Hi! Thank you for taking the time to submit the issue!

You're right, the output looks horrible. I never tried to get content from sites with other types of encoding than Latin.

I will take a look these days and see what I can do. Probably the best fix would be for you to manually specify the encoding from command line - this option is not implemented yet.

echoface commented 6 years ago

Hi croqaz,

Thank you for your prompt reply, I manually analyze the source of those site page, found that it specify the encode charset in the html header. so could we detect the encoding charset from the html source header field? if not found the charset header, then fallback use utf-8

<meta name="description" content="">
<meta charset="gb2312"/>
<meta http-equiv="X-UA-Compatible" content="IE=Edge,chrome=1"/>
echoface commented 6 years ago

for my use case, the command line options may not help, before i review the content one by one , i don't known which content with incorrect encoding, I'm sorry I didn't help, I'm not familiar with node env and javascript stack.

Thank you for handling my feedback in time

croqaz commented 6 years ago

Hey, you're right, the encoding is in the header! :) In that case it should be simple to use that, it's not implemented yet but I'll implement it. I'm kind of busy these days, but I'll fix this, hopefully these days.

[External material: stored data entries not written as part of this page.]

Definition check_set_got conn k (n : Z) (r : goval * option error) : prog redisE answer :=
  r ← defer (call (ConnClose conn)) (defer (_ ← Do_ conn "UNWATCH" [VString k]; mret tt)
    (let '(val, err) := r in
     if bool_decide (val = VNil) then mret (0, Some ErrCacheMiss)
     else
       match err with
       | Some err => mret (0, Some err)
       | None =>
           match redis_Int64 quote (val, None) with
           | inl err => mret (0, Some err)
           | inr currentVal =>
               let sum := int64 (currentVal + int64 n) in
               r ← Do_ conn "SET" [VString k; VInt Int64 sum];
               match snd r with
               | Some err => mret (0, Some err)
               | None => mret (uint64 sum, None)
               end
           end
       end));
  mret (ANum (fst r) (snd r)).

Lemma check_set_got_eq conn k n z : in_int64 z ->
  check_set_got conn k n (VBytes (bytes_of_string (fmt_int z)), None) = check_set_rest conn k (int64 (z + int64 n)).
Proof.
  intros Hz. unfold check_set_got. rewrite bool_decide_eq_false_2 by done. cbn [redis_Int64].
  by rewrite string_bytes_string, ParseInt_fmt.
Qed.
(** C38. The suite incrRedisAtomicAndExpireAt passes on a [GenericCache] in front of
    Redis whose clock and that of the program differ by less than 20 seconds while it
    runs, and which serves after a sleep what is asked after it: counters add up across
    IncrementAtomic and IncrementCheckSet, a missing one is a miss for the latter and 0
    for the former, the counter that is given 30 seconds is still there and the one that
    is given one second is gone after two. *)
Theorem suite_incrAtomic_redis (g : GenericCache T RedisStore) c newStore w w0 m :
  Cache g = CRedis c -> silent clock (newStore Hour) w g w0 -> works_on w0 m ->
  m !! "badkey" = None -> m !! "newInt" = None -> long_lived c (gDefaultExp g) -> others_apart ->
  (forall i j, sclock i * Millisecond <= clock j + 20 * Second) ->
  sleeps clock served_after (incrRedisAtomicAndExpireAt gob_enc gob_decode others newStore) w ->
  exists w', silent clock (incrRedisAtomicAndExpireAt gob_enc gob_decode others newStore) w tt w'.
Proof.
  intros Hg Hnew [Ht Hm] Hbad Hint Hlong Hothers Hnear Hsleeps.
  apply (ends_silent clock (slept clock served_after)); [done|]. unfold incrRedisAtomicAndExpireAt.
  eapply ends_then; [exact Hnew|]. cbv beta.
  destruct (run_g_Set_redis gob_enc g c "int" 10 (t_inner w0) Hg) as (w1 & Hs1 & Hset).
  apply (tracks_state sclock _ w1) in Ht; [|done].
  destruct (rop_runs c (RSet "int" (VInt Int 10) (gDefaultExp g)) _ AErr w1 m None _ eq_refl _ I Ht Hm (spec_set_number _ _ _ _ _ _ Hlong))
    as (w2 & Hr2 & Ht2).
  eapply ends_run; [exact (Hset _ Hr2)|]. cbv beta. check_step.
  set (d := Some _) in Ht2. assert (forall b i, alive (sclock i) (b, d)) as Hd by (intros b i; apply Hlong).
  assert (works_on (t_outer w0 w2) (<["int" := (bytes_of_string (fmt_int 10), d)]> m)) as Hw2.
  { split; [exact Ht2|]. by apply stays_insert. }
  eapply ends_redis_method; [exact Hg|]. eapply (ends_increment_atomic _ c "int" 10 50 d); [done|done|done|exact Hw2|left; apply lookup_insert_eq|apply Hd|].
  intros w3 Hw3. rewrite insert_insert_eq in Hw3. cbv beta. check_step.
  eapply (ends_the_redis _ g c); [done|exact Hw3|]. intros w4 Hw4 _.
  eapply (ends_still_there _ g c "int"); [done|done|exact Hw4|apply lookup_insert_eq|]. intros w5 d1 Hw5.
  rewrite insert_insert_eq in Hw5. cbv beta. check_step. check_step.
  eapply ends_redis_method; [exact Hg|]. eapply (ends_check_set _ c "int" 60 50); [done|done|exact Hw5|apply lookup_insert_eq|].
  intros w6 Hw6. rewrite insert_insert_eq in Hw6. cbv beta. check_step. check_step.
  eapply ends_redis_method; [exact Hg|]. eapply (ends_check_set_miss _ c "badkey" 50); [done|exact Hw6|by rewrite lookup_insert_ne|].
  intros w7 Hw7. cbv beta. check_step.
  eapply ends_redis_method; [exact Hg|].
  eapply (ends_increment_atomic _ c "newInt" 0 2 None); [done|done|done|exact Hw7|right; by rewrite lookup_insert_ne|done|].
  intros w8 Hw8. cbv beta. check_step. check_step.
  eapply (ends_the_redis _ g c); [done|exact Hw8|]. intros w9 Hw9 _.
  eapply (ends_expired g c); [done|done|exact Hw9|apply lookup_insert_eq].
Qed.
End suites.

(** ** Instances *)
Section redis_witnesses.
(** A server on which the suites take at most 400 ms, and stores for it. *)
Definition sclock2 (i : nat) : Z := Z.min (100 * Z.of_nat i) 400.
Lemma sclock2_mono i j : (i <= j)%nat -> sclock2 i <= sclock2 j.
Proof. unfold sclock2. lia. Qed.

Definition w_redis_suite : world (tstate (redis_state redis_db)) := World (mkT (mkRS ∅ 0 0) [] []) 0 [].
Definition redis2 (d : Z) : RedisStore := NewRedisCache "localhost:6379" EmptyString d 0.
Definition new_redis (d : Z) : prog (testE redisE) RedisStore := mret (redis2 d).
Definition redis_facade : GenericCache RedisStore RedisStore :=
  NewCacheWithPool (CRedis (redis2 Minute)) Writable L2 "seekrit" 30 (Some (bytes_of_string "test")) false.

Lemma works_on_empty : works_on (S := redis_db) sclock2 w_redis_suite ∅.
Proof. by split; [intros t _|intros i]. Qed.

Lemma suite_incrDecr_redis_witness : exists w',
  silent (H := the_server sclock2) (fun _ => 0)
    (incrDecr (H := RedisStore_CacheStore quote1 no_gob no_gob_into) new_redis) w_redis_suite tt w'.
Proof.
  apply (suite_incrDecr_redis quote1 no_gob no_gob_into sclock2 (fun _ => 0) sclock2_mono (redis2 Hour) new_redis
    w_redis_suite w_redis_suite ∅).
  - by split.
  - exact works_on_empty.
  - split; [reflexivity|]. split; [reflexivity|]. intros i j.
    assert (int32 (seconds (resolve (redis2 Hour) DEFAULT)) = 3600) as -> by reflexivity. unfold sclock2. lia.
Defined.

croqaz commented 6 years ago

This might be harder than I thought 😅 I found a library that helps with converting to gb2312, but I need more time. What I found that might work is, after you open the badly encoded text with Atom editor and you select encoding Chinese GBK, the text is converted into something that might be the original ?? I don't know the language and I tried to translate it with Google Translate but it doesn't make much sense.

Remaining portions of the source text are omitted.